Commento al Vangelo del giorno: 21 Novembre 2019 – La via della pace

Il Vangelo di oggi: Lc 19,41-44:

“Se avessi compreso anche tu, in questo giorno, quello che porta alla pace!”

paceIn quel tempo, Gesù, quando fu vicino a Gerusalemme, alla vista della città pianse su di essa dicendo: «Se avessi compreso anche tu, in questo giorno, quello che porta alla pace! Ma ora è stato nascosto ai tuoi occhi. Per te verranno giorni in cui i tuoi nemici ti circonderanno di trincee, ti assedieranno e ti stringeranno da ogni parte; distruggeranno te e i tuoi figli dentro di te e non lasceranno in te pietra su pietra, perché non hai riconosciuto il tempo in cui sei stata visitata».

Contemplo:

Le effimere gioie del mondo:
Gioia, forza, velocità prodigiosa, rapida salita sulle vette: sono le mete ideali a cui tende l’anima redenta da Cristo. Non c’è vera gioia stabile se non è fondata su Colui che è l’eterno. Le gioie del mondo sono effimere, quelle della fede sono senza tramonto. Forza è il mio Dio: non si tratta solo di una fonte di energia, ma egli stesso è la forza. Non c’è più alcun timore di cedere quando ci affidiamo a lui. E’ lui stesso che combatte e vince. La vita del credente non può essere mai una stasi, tanto più che le forze avverse, quelle del male, non concedono tregua. Il nemico incalza e cerca di guadagnare terreno. L’anima si sente impotente al confronto, non sa fare da sola, e senza di Lui l’uomo è destinato a soccombere. Ecco perché costantemente lo cerca e lo invoca.
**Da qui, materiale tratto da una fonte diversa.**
(** * Schema inference of tensorflow_transform: a shallow embedding

    The development follows [tensorflow_transform/schema_inference.py].
    Python dictionaries keyed by feature names or by tensors are finite maps,
    the items of a dictionary that the code iterates over are an association
    list in iteration order, graph collections are lists in insertion order,
    and a raised exception is the [Raise] case of an error monad. *)

From stdpp Require Import base option list gmap fin_maps countable strings.
From Stdlib Require Import ZArith Ascii.

Local Open Scope string_scope.
Local Open Scope list_scope.

(** ** Exceptions and the error monad *)

(** The argument of [set_tensor_schema_override] named in a message. *)
Inductive override_arg := arg_tensor | arg_min_value | arg_max_value.

(** The [ValueError]s of the module, told apart by their message. *)
Inductive value_error :=
| invalid_dtype                 (* "... had invalid dtype ... for feature spec" *)
| invalid_shape_VarLen_rank     (* "... for VarLenFeature: must have rank 2" *)
| invalid_shape_FixedLen_rank   (* "... for FixedLenFeature: must have rank at least 1" *)
| invalid_shape_FixedLen_dims   (* "... all dimensions must have known size" *)
| as_list_unknown_rank          (* TensorShape.as_list() of an unknown shape *)
| was_not_a_Tensor (a : override_arg)
| range_only_for_int64
| value_out_of_range.           (* an integer that does not fit an int64 field *)

Inductive exn :=
| ValueError (msg : value_error)
| TypeError
| AssertionError.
Commento al Vangelo del giorno:

La via della pace. L’unica strada percorribile per costruire un mondo diverso, per dare visibilità e concretezza al sogno di Dio, al suo Regno che è già presente, come lievito, in mezzo a noi. La via della pace. Una striscia polverosa che straccia un solco di speranza in mezzo alla giungla umana dove la prepotenza, l’ingiustizia e il sopruso sembrano avere il sopravvento. La via della pace. Sentiero che conduce da Gerusalemme alle tante Gerico di questo mondo, dove gli uomini miti, con il bastone della fede tra le ruvide mani e la bisaccia della carità penzolante sui fianchi possono incontrare il Risorto presente nel volto di tanti fratelli. La via della pace. Crocicchi rumorosi dove la gente, la povera gente, si incontra, si aiuta, sorride alla vita, attinge l’acqua al pozzo di Giacobbe. Pace, dono di Dio agli uomini di buona volontà, sogno velato che si dischiude tra le mani di tutti coloro che nel cuore portano impresso il volto di un bambino.